Data extracts
(* ===== verification/OverlayQueueTime.v ===== *)
(** * The transmit queues: changing frames, and the time to send *)

From stdpp Require Import base tactics list fin_maps gmap.
From Stdlib Require Import ZArith Lia.
From S2P Require Import Prelude Memory OverlayBuffer Limit OverlayAddress OverlayPacket FdQueue FdQueueLists.
From S2P Require Import FdQueueSpec RadioLink Linked OverlayQueue OverlayQueueAlarm OverlayQueueSpec.
From S2P Require Import OverlayQueueRemove.

Local Open Scope Z_scope.
Implicit Types (s : oq_state) (m : gmap nat overlay_frame) (ds : gmap nat network_destination).

(** ** Changing a frame *)

Lemma owns_update n m h ds ds' p f f' k ext :
  owns n m h ds (p :: k) ext -> m !! p = Some f -> frame_block f' = frame_block f -> frame_ok f' ->
  counted n (frame_refs f' ++ gather frame_refs m k ++ ext) ds' ->
  owns n (<[p := f']> m) h ds' (p :: k) ext.
Proof.
  intros [Hnd Hf _ Hb Hh] Hp Eb Hok Hr. pose proof Hnd as [Hpk _]%NoDup_cons.
  rewrite (gather_cons _ _ _ _ _ Hp) in Hb, Hh.
  assert (forall T (g : overlay_frame -> list T), gather g (<[p := f']> m) (p :: k) = g f' ++ gather g m k) as Hg.
  { intros T g. rewrite (gather_cons g _ p f') by apply lookup_insert_eq. f_equal. apply gather_ext.
    intros q Hq. rewrite lookup_insert_ne; [done|]. by intros ->. }
  split; rewrite ?Hg, ?Eb, <- ?app_assoc; try done.
  intros q Hq. rewrite lookup_insert. case_decide; [by eexists|]. by apply Hf.
Qed.

Lemma owned_perm (l : list nat) p : p ∈ l -> exists k, l ≡ₚ p :: k.
Proof. intros (l1 & l2 & ->)%list_elem_of_split. exists (l1 ++ l2). symmetry. apply Permutation_middle. Qed.

(** A frame changes in nothing the lists depend on. *)
Lemma wf_update {n np s} s' {ls pend ext} p f f' :
  oq_wf n np s ls pend ext -> p ∈ concat ls ++ pend -> frames s !! p = Some f ->
  frames s' = <[p := f']> (frames s) -> overlay_tx s' = overlay_tx s -> q_heap s' = q_heap s ->
  next f' = next f -> prev f' = prev f -> mf_queue (mdp f') = mf_queue (mdp f) ->
  frame_block f' = frame_block f -> frame_ok f' ->
  (forall k, concat ls ++ pend ≡ₚ p :: k ->
     counted n (frame_refs f' ++ gather frame_refs (frames s) k ++ ext) (net_dests s')) ->
  (exists e, alarm_ok np (q_loop s') e /\ armed e) ->
  oq_wf n np s' ls pend ext.
Proof.
  intros [Hq H5 Ho Hp Hn _] Hin Hf Ef Et Eh En Ep Eq Eb Hok Hr Ha. split; rewrite ?Ef, ?Et; try done.
  - eapply Forall2_impl; [exact Hq|]. intros q l. apply queue_wf_ext. intros x g Hx _. rewrite lookup_insert.
    case_decide; [|by exists g]. simplify_eq. by eexists.
  - rewrite Eh. destruct (owned_perm _ _ Hin) as [k Ek]. rewrite Ek in Ho |- *. eapply owns_update; try done. by apply Hr.
  - intros x g Hx. rewrite lookup_insert. case_decide; [|by apply Hp]. intros [= <-]. simplify_eq. rewrite Ep, En. by apply (Hp x f).
  - intros i l x g Hi Hx. rewrite lookup_insert. case_decide; [|by eapply Hn]. intros [= <-]. simplify_eq. rewrite Eq. by eapply Hn.
Qed.

(** ** Destinations that change in other things than their references *)

Definition shape (nd : network_destination) : Z * option nat * Z :=
  (_ref_count nd, nd_interface nd, nd_encapsulation nd).
Definition same_shape ds ds' : Prop := shape <$> ds' = shape <$> ds.

Lemma same_shape_trans ds1 ds2 ds3 : same_shape ds1 ds2 -> same_shape ds2 ds3 -> same_shape ds1 ds3.
Proof. unfold same_shape. congruence. Qed.
Lemma same_shape_insert ds d nd nd' : ds !! d = Some nd -> shape nd' = shape nd -> same_shape ds (<[d := nd']> ds).
Proof. intros Hd E. unfold same_shape. rewrite fmap_insert, E, insert_id; [done|]. by rewrite lookup_fmap, Hd. Qed.
Lemma same_shape_lookup ds ds' d nd :
  same_shape ds ds' -> ds !! d = Some nd -> exists nd', ds' !! d = Some nd' /\ shape nd' = shape nd.
Proof.
  intros E Hd. apply (f_equal (fun x => x !! d)) in E. rewrite !lookup_fmap, Hd in E.
  destruct (ds' !! d) as [nd'|]; [|done]. exists nd'. split; [done|]. simpl in E. congruence.
Qed.
Lemma counted_shape n l ds ds' : same_shape ds ds' -> counted n l ds -> counted n l ds'.
Proof.
  intros E H d Hd. destruct (H d Hd) as (nd & Hnd & Hi & Hu).
  destruct (same_shape_lookup _ _ _ _ E Hnd) as (nd' & Hnd' & Es). injection Es as Er Ei _. exists nd'.
  split; [done|]. unfold interface_ok. by rewrite Er, Ei.
Qed.

Lemma wf_shape {n np s} s' {ls pend ext} :
  oq_wf n np s ls pend ext -> frames s' = frames s -> overlay_tx s' = overlay_tx s -> q_heap s' = q_heap s ->
  same_shape (net_dests s) (net_dests s') -> (exists e, alarm_ok np (q_loop s') e /\ armed e) ->
  oq_wf n np s' ls pend ext.
Proof.
  intros [Hq H5 [Hnd Hf Hr Hb Hh] Hp Hn _] Ef Et Eh Es Ha. split; rewrite ?Ef, ?Et, ?Eh; try done.
  split; try done. by eapply counted_shape.
Qed.

(** ** The time to send *)

(** What the clock and the limits of the destinations change. *)
Definition timed s ds (t : nat) (l : fq_state) : oq_state :=
  OQState (frames s) (overlay_tx s) (mdp_sequence s) ds l (q_mesh s) (q_heap s) (sent_packets s) (wifi_poll s) t.

Lemma timed_undisturbed s ds t l : undisturbed s (timed s ds t l).
Proof. by split. Qed.

Lemma limit_next_later st now : 0 <= burst_size st -> now <= (limit_next_allowed st now).1.
Proof.
  intros Hb. unfold limit_next_allowed, update_limit_state.
  destruct (Z.eqb_spec (burst_size st) 0); [simpl; lia|]. destruct (Z.ltb_spec now (next_interval st)); simpl orb; cbv iota.
  - destruct (_ <? _); simpl; lia.
  - simpl. rewrite (proj2 (Z.ltb_lt 0 _)) by lia. simpl. lia.
Qed.

Definition limits_ok ds : Prop := map_Forall (fun _ nd => 0 <= burst_size (transfer_limit nd)) ds.

Section time.
Context (clock : nat -> Z) (next_packet : nat) (overlay_interfaces : list queue_interface).
Abbreviation n := (length overlay_interfaces).

(** The radio of the interface of a destination has nothing to send. *)
Definition idle_radio ds (x : packet_destination) : Prop :=
  exists d nd i qi, pd_destination x = Some d /\ ds !! d = Some nd /\ nd_interface nd = Some i /\
    overlay_interfaces !! i = Some qi /\ qi_busy qi = false.
(** Times are positive, and limits are not negative. *)
Definition timely ds : Prop := (forall k, 0 < clock k) /\ limits_ok ds.

Lemma alive_interface l ds d :
  counted n l ds -> d ∈ l -> exists nd i qi, ds !! d = Some nd /\ nd_interface nd = Some i /\
    overlay_interfaces !! i = Some qi /\ interface_of overlay_interfaces nd = Ret qi.
Proof.
  intros H Hd. destruct (H d Hd) as (nd & Hnd & (i & Hi & Hlt) & _).
  destruct (lookup_lt_is_Some_2 overlay_interfaces i Hlt) as [qi Hqi].
  exists nd, i, qi. unfold interface_of. rewrite Hi. simpl. by rewrite Hqi.
Qed.

Lemma limit_shape nd lim : shape (nd_set_limit lim nd) = shape nd.
Proof. done. Qed.

Lemma idle_radio_shape ds ds' x : same_shape ds ds' -> idle_radio ds x -> idle_radio ds' x.
Proof.
  intros E (d & nd & i & qi & Hd & Hnd & Hi & Hqi & Hb).
  destruct (same_shape_lookup _ _ _ _ E Hnd) as (nd' & Hnd' & Es). injection Es as _ Ei _.
  exists d, nd', i, qi. by rewrite Ei.
Qed.

Lemma limit_burst st now : burst_size (limit_next_allowed st now).2 = burst_size st.
Proof.
  unfold limit_next_allowed, update_limit_state. destruct (_ =? _); [done|].
  destruct (_ || _); destruct (_ <? _); done.
Qed.

Lemma next_allowed_spec k l acc s :
  Forall (fun x => is_Some (pd_destination x)) l -> counted n (refs l ++ k) (net_dests s) ->
  exists t ds tick, next_allowed clock overlay_interfaces l acc s = Ret (t, timed s ds tick (q_loop s)) /\
    same_shape (net_dests s) ds /\
    (timely (net_dests s) -> timely ds /\ (0 <= acc -> 0 <= t /\ (acc <> 0 \/ Exists (idle_radio (net_dests s)) l -> t <> 0))).
Proof.
  revert k acc s. induction l as [|x l IH]; intros k acc s Hl Hc.
  - exists acc, (net_dests s), (q_ticks s). split; [by destruct s|]. split; [done|]. intros Ht. split; [done|].
    intros Ha. split; [done|]. intros [?|H]; [done|]. by apply Exists_nil in H.
  - apply Forall_cons in Hl as [[d Hd] Hl].
    assert (refs (x :: l) = d :: refs l) as Er by (unfold refs; simpl; by rewrite Hd). rewrite Er in Hc.
    destruct (alive_interface _ _ d Hc) as (nd & i & qi & Hnd & Hi & Hqi & Hif); [apply list_elem_of_here|].
    assert (counted n (refs l ++ d :: k) (net_dests s)) as Hc' by (by rewrite <- Permutation_middle).
    simpl. rewrite Hd. erewrite QM_bind_Ret by apply q_out_run. erewrite QM_bind_Ret by (by apply net_dest_run).
    rewrite Hif. erewrite QM_bind_Ret by apply q_out_run. destruct (qi_busy qi) eqn:Eb.
    + destruct (IH (d :: k) acc s Hl Hc') as (t & ds & tick & Hr & Hsh & Ht). exists t, ds, tick.
      split_and!; try done. intros Hy. destruct (Ht Hy) as [? Ht']. split; [done|]. intros Ha.
      destruct (Ht' Ha) as [? Hne]. split; [done|]. intros [?|Hx]; apply Hne; [by left|].
      apply Exists_cons in Hx as [Hx|]; [|by right]. destruct Hx as (d' & nd' & i' & qi' & ? & ? & ? & ? & ?). congruence.
    + erewrite QM_bind_Ret by done. destruct (limit_next_allowed (transfer_limit nd) (clock (q_ticks s))) as [t0 lim] eqn:El.
      erewrite QM_bind_Ret by (by apply net_dest_set_run).
      set (s1 := q_set_dests _ _).
      assert (same_shape (net_dests s) (net_dests s1)) as Hsh1 by (by eapply same_shape_insert).
      match goal with |- context [next_allowed _ _ l ?a s1] => set (acc' := a) end.
      destruct (IH (d :: k) acc' s1 Hl) as (t & ds & tick & Hr & Hsh & Ht); [by eapply counted_shape|].
      exists t, ds, tick. split; [done|]. split; [by eapply same_shape_trans|]. intros [Hck Hbs].
      assert (timely (net_dests s1)) as Hy1.
      { split; [done|]. apply map_Forall_insert_2; [|done]. simpl. replace lim with (limit_next_allowed (transfer_limit nd) (clock (q_ticks s))).2 by (by rewrite El).
        rewrite limit_burst. by apply (Hbs d). }
      destruct (Ht Hy1) as [? Ht']. split; [done|]. intros Ha.
      assert (0 < acc') as Hacc.
      { pose proof (limit_next_later (transfer_limit nd) (clock (q_ticks s)) (Hbs d nd Hnd)) as Hle. rewrite El in Hle. simpl in Hle.
        specialize (Hck (q_ticks s)). unfold acc'. repeat zcase; simpl; lia. }
      destruct (Ht' ltac:(lia)) as [? Hne]. split; [done|]. intros _. apply Hne. left. lia.
Qed.

(** The frame has a destination by now that the radio can be used for. *)
Lemma calc_queue_time_spec {np s ls pend ext} p f :
  oq_wf n np s ls pend ext -> np = next_packet -> p ∈ concat ls ++ pend -> frames s !! p = Some f ->
  0 <= mf_queue (mdp f) < OQ_MAX ->
  exists ds t l, overlay_calc_queue_time clock next_packet overlay_interfaces p s = Ret (tt, timed s ds t l) /\
    oq_wf n np (timed s ds t l) ls pend ext /\ same_shape (net_dests s) ds /\
    (timely (net_dests s) -> timely ds /\
      (Exists (idle_radio (net_dests s)) (destinations f) -> exists e, ents l !! np = Some e /\ alarm e <> 0 /\ armed e)).
Proof.
  intros Hwf -> Hin Hf Hm. destruct (owned_perm _ _ Hin) as [k Ek].
  pose proof (w_owns _ _ _ _ _ _ Hwf) as [_ Hfr Hr _ _].
  destruct (Hfr p Hin) as (f0 & Hf0 & (b & Hb & _) & Hdst). simplify_eq.
  rewrite (gather_perm _ _ _ _ Ek), (gather_cons _ _ _ _ _ Hf), <- app_assoc in Hr.
  destruct (w_alarm _ _ _ _ _ _ Hwf) as (e & Hal & Harm).
  unfold overlay_calc_queue_time. erewrite QM_bind_Ret by (by apply frame_run).
  assert (exists t ds tick, (if (0 <? length (destinations f))%nat
      then t ← next_allowed clock overlay_interfaces (destinations f) 0; mret (if t =? 0 then None else Some t)
      else mret (match mf_destination (mdp f) with None => None | Some _ => Some 0 end)) s
      = Ret (t, timed s ds tick (q_loop s)) /\ same_shape (net_dests s) ds /\
      (timely (net_dests s) -> timely ds /\ (Exists (idle_radio (net_dests s)) (destinations f) -> exists x, t = Some x /\ 0 < x)))
    as (t & ds & tick & Hrun & Hsh & Ht).
  { destruct (Nat.ltb_spec 0 (length (destinations f))) as [Hlen|Hlen].
    - destruct (next_allowed_spec _ (destinations f) 0 s Hdst Hr) as (t & ds & tick & Hrun & Hsh & Ht).
      eexists _, ds, tick. split; [by erewrite QM_bind_Ret by exact Hrun|]. split; [done|].
      intros Hy. destruct (Ht Hy) as [? Ht']. split; [done|]. intros Hx. destruct (Ht' ltac:(lia)) as [? Hne].
      exists t. rewrite (proj2 (Z.eqb_neq t 0)) by auto. split; [done|]. specialize (Hne (or_intror Hx)). lia.
    - exists (match mf_destination (mdp f) with None => None | Some _ => Some 0 end), (net_dests s), (q_ticks s).
      split; [by destruct s|]. split; [done|]. intros Hy. split; [done|]. intros Hx.
      apply Exists_exists in Hx as (x & Hx & _). apply list_elem_of_lookup_1 in Hx as [j Hj%lookup_lt_Some]. lia. }
  erewrite QM_bind_Ret by exact Hrun. clear Hrun. set (s1 := timed _ _ _ _).
  assert (oq_wf n next_packet s1 ls pend ext) as Hwf1 by (apply (wf_shape s1 Hwf); eauto).
  destruct t as [t|].
  - destruct (lookup_lt_is_Some_2 (overlay_tx s) (Z.to_nat (mf_queue (mdp f)))) as [q Hq].
    { rewrite (Forall2_length _ _ _ (w_queues _ _ _ _ _ _ Hwf)), (w_five _ _ _ _ _ _ Hwf). lia. }
    erewrite QM_bind_Ret; [|rewrite <- (Z2Nat.id (mf_queue (mdp f))) by lia; by apply queue_at_run].
    rewrite Hb. erewrite QM_bind_Ret by apply q_out_run.
    match goal with |- context [overlay_queue_schedule_next _ ?x] => set (t' := x) end.
    destruct (schedule_next_spec next_packet (q_loop s1) e t' Hal Harm) as (l' & e' & Hrun & Hal' & Harm' & Ha' & _).
    exists ds, tick, l'. unfold q_fq. rewrite Hrun. split; [done|]. split; [|split; [done|]].
    + apply (wf_shape _ Hwf); eauto.
    + intros Hy. destruct (Ht Hy) as [? Ht']. split; [done|]. intros (x & [= <-] & Hpos)%Ht'.
      exists e'. split; [apply Hal'|]. split; [|done]. rewrite Ha'. assert (0 < t') by (unfold t'; repeat zcase; simpl; lia).
      destruct (Z.eqb_spec (alarm e) 0); lia.
  - exists ds, tick, (q_loop s). split; [done|]. split; [done|]. split; [done|]. intros Hy. destruct (Ht Hy) as [? Ht']. split; [done|].
    by intros (x & ? & _)%Ht'.
Qed.
End time.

Required work
Take the entries above and return only the lines from the one with "destruct (Ht' ltac:(lia)) as [? Hne]. split;" to the one with "exists ds t", both included, unchanged.

Completed task
      destruct (Ht' ltac:(lia)) as [? Hne]. split; [done|]. intros _. apply Hne. left. lia.
Qed.

(** The frame has a destination by now that the radio can be used for. *)
Lemma calc_queue_time_spec {np s ls pend ext} p f :
  oq_wf n np s ls pend ext -> np = next_packet -> p ∈ concat ls ++ pend -> frames s !! p = Some f ->
  0 <= mf_queue (mdp f) < OQ_MAX ->
  exists ds t l, overlay_calc_queue_time clock next_packet overlay_interfaces p s = Ret (tt, timed s ds t l) /\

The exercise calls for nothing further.